[Collected data]
>>>

(* ===== verification/FlowDefinition.v ===== *)
(** * Validation of a flow graph

    [FlowDefinitionService.ValidateFlowDefinition] of
    [internal/approval/service/flow_definition.go] with its four phases: nodes,
    edges, degrees, topology.  The theorem says exactly which definitions are
    accepted: those whose graph is a well-formed workflow ([workflow]) and whose
    node payloads are valid. *)
From S2P Require Import Prelude Graph Enums StateMachine Models Demo Store Shared Conditions PassRule NodeConfig.

(** ** The scan states *)

Record nodeScan := {
  scan_nodeIDs : gset string;
  scan_taskNodeIDs : gset string;
  scan_parsed : gmap string NodeData;
  scan_condBranches : gmap string (list ConditionBranch);
  scan_rollbackRefs : gmap string (list string);
  scan_startID : string;
  scan_endIDs : list string;
  scan_startCount : nat;
  scan_endCount : nat;
}.
Definition emptyNodeScan : nodeScan := {|
  scan_nodeIDs := ∅; scan_taskNodeIDs := ∅; scan_parsed := ∅; scan_condBranches := ∅;
  scan_rollbackRefs := ∅; scan_startID := ""; scan_endIDs := []; scan_startCount := 0; scan_endCount := 0;
|}.

Record edgeScan := {
  scan_outEdges : gmap string (list EdgeDefinition);
  scan_inDegree : gmap string nat;
  scan_adjacency : Adjacency;
  scan_reversedAdj : Adjacency;
}.
Definition emptyEdgeScan : edgeScan := {|
  scan_outEdges := ∅; scan_inDegree := ∅; scan_adjacency := ∅; scan_reversedAdj := ∅;
|}.

(** [m[k] = append(m[k], v)] *)
Definition appendAt {V} (m : gmap string (list V)) (k : string) (v : V) : gmap string (list V) :=
  <[k := default [] (m !! k) ++ [v]]> m.

(** ** Phase 1: nodes *)

Section validation.
Context `{!Host}.

Definition isTaskKind (k : NodeKind) : bool :=
  match k with NodeApproval | NodeHandle => true | _ => false end.
(** The bookkeeping for a node that passed its own checks; the type assertion on
    the payload of a condition node is the caller's. *)
Definition recordNode (scan : nodeScan) (node : NodeDefinition) (data : NodeData) : nodeScan :=
  let id := NodeDefinition_ID node in
  let kind := NodeDefinition_Kind node in {|
    scan_nodeIDs := {[id]} ∪ scan_nodeIDs scan;
    scan_taskNodeIDs := if isTaskKind kind then {[id]} ∪ scan_taskNodeIDs scan else scan_taskNodeIDs scan;
    scan_parsed := <[id := data]> (scan_parsed scan);
    scan_condBranches :=
      match kind, data with
      | NodeCondition, NodeDataCondition d => <[id := ConditionNodeData_Branches d]> (scan_condBranches scan)
      | _, _ => scan_condBranches scan
      end;
    scan_rollbackRefs :=
      match data with
      | NodeDataApproval d =>
          if isTaskKind kind && (0 <? length (ApprovalNodeData_RollbackTargetKeys d))%nat
          then <[id := ApprovalNodeData_RollbackTargetKeys d]> (scan_rollbackRefs scan)
          else scan_rollbackRefs scan
      | _ => scan_rollbackRefs scan
      end;
    scan_startID := if kind ==? NodeStart then id else scan_startID scan;
    scan_endIDs := if kind ==? NodeEnd then scan_endIDs scan ++ [id] else scan_endIDs scan;
    scan_startCount := if kind ==? NodeStart then S (scan_startCount scan) else scan_startCount scan;
    scan_endCount := if kind ==? NodeEnd then S (scan_endCount scan) else scan_endCount scan;
  |}.
Definition validNodeKind (k : NodeKind) : bool :=
  match k with NodeKindOther _ => false | _ => true end.
Definition validateNode (scan : nodeScan) (node : NodeDefinition) : des nodeScan :=
  failIf (NodeDefinition_ID node ==? "") errEmptyNodeID ≫= λ _,
  failIf (bool_decide (NodeDefinition_ID node ∈ scan_nodeIDs scan)) errDuplicateNodeID ≫= λ _,
  failIf (negb (validNodeKind (NodeDefinition_Kind node))) errInvalidNodeKind ≫= λ _,
  ParseData node ≫= λ data,
  validateNodeConfig data ≫= λ _,
  match NodeDefinition_Kind node, data with
  | NodeCondition, NodeDataCondition _ => Ok (recordNode scan node data)
  | NodeCondition, _ => Err errUnexpectedCondData
  | _, _ => Ok (recordNode scan node data)
  end.
Fixpoint scanNodes (scan : nodeScan) (nodes : list NodeDefinition) : des nodeScan :=
  match nodes with
  | [] => Ok scan
  | node :: rest => validateNode scan node ≫= λ scan, scanNodes scan rest
  end.
Definition validateRollbackRefs (refs : gmap string (list string)) (taskNodeIDs : gset string) : des unit :=
  checkAll (λ ref : string * list string,
    checkAll (λ key,
      failIf (key ==? ref.1) errRollbackTargetSelf ≫= λ _,
      failIf (negb (bool_decide (key ∈ taskNodeIDs))) errRollbackTargetUnknown) ref.2)
    (map_to_list refs).
Definition validateNodes (def : FlowDefinition) : des nodeScan :=
  scanNodes emptyNodeScan (FlowDefinition_Nodes def) ≫= λ scan,
  failIf (negb (scan_startCount scan =? 1)%nat) errStartNodeCount ≫= λ _,
  failIf (scan_endCount scan <? 1)%nat errEndNodeCount ≫= λ _,
  validateRollbackRefs (scan_rollbackRefs scan) (scan_taskNodeIDs scan) ≫= λ _,
  Ok scan.

(** ** Phase 2: edges *)

Definition recordEdge (scan : edgeScan) (edge : EdgeDefinition) : edgeScan :=
  let src := EdgeDefinition_Source edge in
  let dst := EdgeDefinition_Target edge in {|
    scan_outEdges := appendAt (scan_outEdges scan) src edge;
    scan_inDegree := <[dst := S (default 0 (scan_inDegree scan !! dst))]> (scan_inDegree scan);
    scan_adjacency := appendAt (scan_adjacency scan) src dst;
    scan_reversedAdj := appendAt (scan_reversedAdj scan) dst src;
  |}.
Fixpoint scanEdges (nodeIDs edgeIDs : gset string) (scan : edgeScan) (edges : list EdgeDefinition)
    : des edgeScan :=
  match edges with
  | [] => Ok scan
  | edge :: rest =>
      failIf (EdgeDefinition_ID edge ==? "") errEmptyEdgeID ≫= λ _,
      failIf (bool_decide (EdgeDefinition_ID edge ∈ edgeIDs)) errDuplicateEdgeID ≫= λ _,
      failIf (negb (bool_decide (EdgeDefinition_Source edge ∈ nodeIDs))) errUnknownSourceNode ≫= λ _,
      failIf (negb (bool_decide (EdgeDefinition_Target edge ∈ nodeIDs))) errUnknownTargetNode ≫= λ _,
      scanEdges nodeIDs ({[EdgeDefinition_ID edge]} ∪ edgeIDs) (recordEdge scan edge) rest
  end.
Definition validateEdges (def : FlowDefinition) (nodeIDs : gset string) : des edgeScan :=
  scanEdges nodeIDs ∅ emptyEdgeScan (FlowDefinition_Edges def).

<<<

WHAT YOU WILL DO:
Reproduce exactly the section above that begins at the line containing "scanNodes emptyNodeScan (FlowDefinition_Nodes" and ends at the line containing "scan_inDegree := <[dst", leaving out all other lines.

RESPONSE TO THIS TASK:
  scanNodes emptyNodeScan (FlowDefinition_Nodes def) ≫= λ scan,
  failIf (negb (scan_startCount scan =? 1)%nat) errStartNodeCount ≫= λ _,
  failIf (scan_endCount scan <? 1)%nat errEndNodeCount ≫= λ _,
  validateRollbackRefs (scan_rollbackRefs scan) (scan_taskNodeIDs scan) ≫= λ _,
  Ok scan.

(** ** Phase 2: edges *)

Definition recordEdge (scan : edgeScan) (edge : EdgeDefinition) : edgeScan :=
  let src := EdgeDefinition_Source edge in
  let dst := EdgeDefinition_Target edge in {|
    scan_outEdges := appendAt (scan_outEdges scan) src edge;
    scan_inDegree := <[dst := S (default 0 (scan_inDegree scan !! dst))]> (scan_inDegree scan);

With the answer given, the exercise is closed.